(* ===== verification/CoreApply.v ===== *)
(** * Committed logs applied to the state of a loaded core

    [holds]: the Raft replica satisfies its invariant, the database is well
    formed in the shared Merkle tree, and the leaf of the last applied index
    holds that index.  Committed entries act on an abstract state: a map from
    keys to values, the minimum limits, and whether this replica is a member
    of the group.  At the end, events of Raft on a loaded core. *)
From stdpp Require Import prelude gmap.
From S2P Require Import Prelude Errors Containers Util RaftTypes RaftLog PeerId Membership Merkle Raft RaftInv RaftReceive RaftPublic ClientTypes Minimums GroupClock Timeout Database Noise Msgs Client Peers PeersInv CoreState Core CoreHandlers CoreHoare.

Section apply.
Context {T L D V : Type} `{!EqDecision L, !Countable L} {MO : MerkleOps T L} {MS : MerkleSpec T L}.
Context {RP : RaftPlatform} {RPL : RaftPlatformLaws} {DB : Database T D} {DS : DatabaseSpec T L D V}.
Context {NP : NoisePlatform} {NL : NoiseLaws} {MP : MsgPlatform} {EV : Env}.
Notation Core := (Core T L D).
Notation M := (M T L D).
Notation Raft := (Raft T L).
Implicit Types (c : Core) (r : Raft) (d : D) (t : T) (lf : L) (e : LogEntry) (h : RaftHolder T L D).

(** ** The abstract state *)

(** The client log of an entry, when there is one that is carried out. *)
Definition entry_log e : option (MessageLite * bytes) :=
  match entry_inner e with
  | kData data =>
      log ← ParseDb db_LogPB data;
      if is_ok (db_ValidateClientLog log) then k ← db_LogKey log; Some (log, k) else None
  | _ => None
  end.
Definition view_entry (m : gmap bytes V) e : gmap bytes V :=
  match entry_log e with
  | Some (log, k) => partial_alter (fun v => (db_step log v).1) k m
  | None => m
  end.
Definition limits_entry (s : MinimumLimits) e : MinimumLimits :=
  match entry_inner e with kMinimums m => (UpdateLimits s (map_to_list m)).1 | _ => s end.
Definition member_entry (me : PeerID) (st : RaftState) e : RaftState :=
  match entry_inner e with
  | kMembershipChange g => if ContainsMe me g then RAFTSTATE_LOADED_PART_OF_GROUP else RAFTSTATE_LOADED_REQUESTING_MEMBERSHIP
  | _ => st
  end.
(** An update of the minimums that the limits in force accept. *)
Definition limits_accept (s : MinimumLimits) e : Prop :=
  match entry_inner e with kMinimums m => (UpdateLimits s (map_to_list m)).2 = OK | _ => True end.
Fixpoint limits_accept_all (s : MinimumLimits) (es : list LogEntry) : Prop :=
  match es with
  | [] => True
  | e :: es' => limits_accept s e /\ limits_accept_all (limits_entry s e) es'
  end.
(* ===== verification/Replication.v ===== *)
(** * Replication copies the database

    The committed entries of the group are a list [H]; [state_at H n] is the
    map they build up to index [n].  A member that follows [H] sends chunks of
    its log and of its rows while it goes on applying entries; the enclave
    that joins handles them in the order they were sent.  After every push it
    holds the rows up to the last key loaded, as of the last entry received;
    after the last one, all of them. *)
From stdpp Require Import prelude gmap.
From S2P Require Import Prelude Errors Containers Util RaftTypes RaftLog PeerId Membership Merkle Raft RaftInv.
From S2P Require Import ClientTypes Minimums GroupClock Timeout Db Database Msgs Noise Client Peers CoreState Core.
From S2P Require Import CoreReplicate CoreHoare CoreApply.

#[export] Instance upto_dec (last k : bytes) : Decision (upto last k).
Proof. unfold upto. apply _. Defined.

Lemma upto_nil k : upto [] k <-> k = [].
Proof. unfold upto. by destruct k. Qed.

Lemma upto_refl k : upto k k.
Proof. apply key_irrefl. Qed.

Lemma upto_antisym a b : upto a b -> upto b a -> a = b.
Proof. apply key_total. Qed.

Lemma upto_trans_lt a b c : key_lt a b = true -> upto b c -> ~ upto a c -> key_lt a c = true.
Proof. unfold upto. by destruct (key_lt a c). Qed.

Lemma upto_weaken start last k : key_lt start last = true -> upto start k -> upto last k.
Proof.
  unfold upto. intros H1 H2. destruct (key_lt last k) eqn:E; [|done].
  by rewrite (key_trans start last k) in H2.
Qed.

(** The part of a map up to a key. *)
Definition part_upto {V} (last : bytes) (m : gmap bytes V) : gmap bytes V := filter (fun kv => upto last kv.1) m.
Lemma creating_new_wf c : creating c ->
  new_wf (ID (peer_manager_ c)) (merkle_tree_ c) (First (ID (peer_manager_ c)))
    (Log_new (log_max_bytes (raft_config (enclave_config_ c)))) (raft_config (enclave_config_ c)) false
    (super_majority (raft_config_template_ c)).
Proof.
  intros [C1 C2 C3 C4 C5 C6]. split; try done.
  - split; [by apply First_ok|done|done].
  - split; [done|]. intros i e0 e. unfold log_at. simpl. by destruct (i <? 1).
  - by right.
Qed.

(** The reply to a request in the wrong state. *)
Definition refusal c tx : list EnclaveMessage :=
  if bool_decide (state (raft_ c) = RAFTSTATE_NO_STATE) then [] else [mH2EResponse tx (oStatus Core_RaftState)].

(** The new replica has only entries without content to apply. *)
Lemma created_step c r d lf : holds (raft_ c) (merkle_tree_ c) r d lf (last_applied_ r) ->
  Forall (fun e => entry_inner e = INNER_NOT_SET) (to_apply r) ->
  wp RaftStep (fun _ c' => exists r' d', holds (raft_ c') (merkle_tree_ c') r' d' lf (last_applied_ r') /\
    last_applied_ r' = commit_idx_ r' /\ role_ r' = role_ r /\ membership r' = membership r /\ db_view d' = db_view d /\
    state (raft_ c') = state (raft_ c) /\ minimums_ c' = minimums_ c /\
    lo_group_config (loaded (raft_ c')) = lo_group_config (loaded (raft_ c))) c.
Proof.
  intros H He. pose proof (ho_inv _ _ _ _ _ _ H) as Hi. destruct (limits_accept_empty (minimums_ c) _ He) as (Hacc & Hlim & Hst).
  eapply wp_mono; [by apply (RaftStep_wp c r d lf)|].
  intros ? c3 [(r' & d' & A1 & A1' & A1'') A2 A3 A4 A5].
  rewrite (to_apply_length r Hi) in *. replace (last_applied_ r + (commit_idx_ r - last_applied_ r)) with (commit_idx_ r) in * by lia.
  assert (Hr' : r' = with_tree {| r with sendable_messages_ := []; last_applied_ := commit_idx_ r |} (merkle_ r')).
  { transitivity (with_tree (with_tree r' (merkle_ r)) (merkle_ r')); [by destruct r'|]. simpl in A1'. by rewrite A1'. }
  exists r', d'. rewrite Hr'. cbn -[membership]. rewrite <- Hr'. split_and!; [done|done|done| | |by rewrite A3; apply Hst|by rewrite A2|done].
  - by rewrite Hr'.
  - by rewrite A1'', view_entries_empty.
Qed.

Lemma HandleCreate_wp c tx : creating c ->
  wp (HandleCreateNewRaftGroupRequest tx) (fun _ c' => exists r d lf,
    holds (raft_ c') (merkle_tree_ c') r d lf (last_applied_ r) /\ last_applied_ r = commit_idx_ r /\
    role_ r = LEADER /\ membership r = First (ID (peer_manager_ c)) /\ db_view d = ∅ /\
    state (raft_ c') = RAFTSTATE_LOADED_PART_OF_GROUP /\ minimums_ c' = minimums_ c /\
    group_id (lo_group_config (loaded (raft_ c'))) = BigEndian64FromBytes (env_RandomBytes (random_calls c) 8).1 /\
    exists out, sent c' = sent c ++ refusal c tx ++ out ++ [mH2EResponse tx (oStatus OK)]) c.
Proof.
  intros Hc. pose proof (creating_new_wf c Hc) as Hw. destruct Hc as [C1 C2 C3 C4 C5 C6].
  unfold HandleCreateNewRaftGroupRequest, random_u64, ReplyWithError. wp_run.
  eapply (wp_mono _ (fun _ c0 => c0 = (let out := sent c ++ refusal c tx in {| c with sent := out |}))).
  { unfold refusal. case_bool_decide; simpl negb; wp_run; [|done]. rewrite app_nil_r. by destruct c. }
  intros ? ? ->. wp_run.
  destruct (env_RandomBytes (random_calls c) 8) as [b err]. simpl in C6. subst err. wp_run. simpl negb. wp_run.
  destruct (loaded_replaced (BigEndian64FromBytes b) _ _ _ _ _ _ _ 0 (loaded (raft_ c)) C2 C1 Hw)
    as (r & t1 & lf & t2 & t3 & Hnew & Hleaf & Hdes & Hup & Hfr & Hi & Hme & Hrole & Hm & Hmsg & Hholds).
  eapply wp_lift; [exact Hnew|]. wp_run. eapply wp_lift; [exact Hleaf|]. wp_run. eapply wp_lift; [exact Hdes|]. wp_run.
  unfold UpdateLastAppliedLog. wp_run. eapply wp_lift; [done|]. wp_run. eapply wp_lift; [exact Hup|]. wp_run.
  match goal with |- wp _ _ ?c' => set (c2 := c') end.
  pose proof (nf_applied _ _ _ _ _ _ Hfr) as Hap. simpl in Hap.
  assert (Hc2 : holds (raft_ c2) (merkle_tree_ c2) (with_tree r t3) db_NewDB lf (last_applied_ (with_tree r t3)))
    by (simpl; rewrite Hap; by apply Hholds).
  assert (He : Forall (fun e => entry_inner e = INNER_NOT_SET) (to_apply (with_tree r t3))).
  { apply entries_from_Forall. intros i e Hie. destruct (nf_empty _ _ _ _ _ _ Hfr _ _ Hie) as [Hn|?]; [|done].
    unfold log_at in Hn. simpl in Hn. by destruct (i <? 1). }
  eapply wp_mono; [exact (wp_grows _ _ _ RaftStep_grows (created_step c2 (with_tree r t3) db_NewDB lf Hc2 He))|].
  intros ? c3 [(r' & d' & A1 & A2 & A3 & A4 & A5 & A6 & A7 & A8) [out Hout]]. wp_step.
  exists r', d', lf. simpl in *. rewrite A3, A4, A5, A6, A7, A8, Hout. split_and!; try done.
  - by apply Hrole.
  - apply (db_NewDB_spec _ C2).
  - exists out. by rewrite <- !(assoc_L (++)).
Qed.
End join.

# WORK TASK
From the data above, output only the lines between the line containing "last kv.1) m." and the line containing "Forall (fun e => entry_inner e = INNER_NOT_SET) (to_apply r)", inclusive, exactly as written.

# RESPONSE TO THIS TASK
Definition part_upto {V} (last : bytes) (m : gmap bytes V) : gmap bytes V := filter (fun kv => upto last kv.1) m.
Lemma creating_new_wf c : creating c ->
  new_wf (ID (peer_manager_ c)) (merkle_tree_ c) (First (ID (peer_manager_ c)))
    (Log_new (log_max_bytes (raft_config (enclave_config_ c)))) (raft_config (enclave_config_ c)) false
    (super_majority (raft_config_template_ c)).
Proof.
  intros [C1 C2 C3 C4 C5 C6]. split; try done.
  - split; [by apply First_ok|done|done].
  - split; [done|]. intros i e0 e. unfold log_at. simpl. by destruct (i <? 1).
  - by right.
Qed.

(** The reply to a request in the wrong state. *)
Definition refusal c tx : list EnclaveMessage :=
  if bool_decide (state (raft_ c) = RAFTSTATE_NO_STATE) then [] else [mH2EResponse tx (oStatus Core_RaftState)].

(** The new replica has only entries without content to apply. *)
Lemma created_step c r d lf : holds (raft_ c) (merkle_tree_ c) r d lf (last_applied_ r) ->
  Forall (fun e => entry_inner e = INNER_NOT_SET) (to_apply r) ->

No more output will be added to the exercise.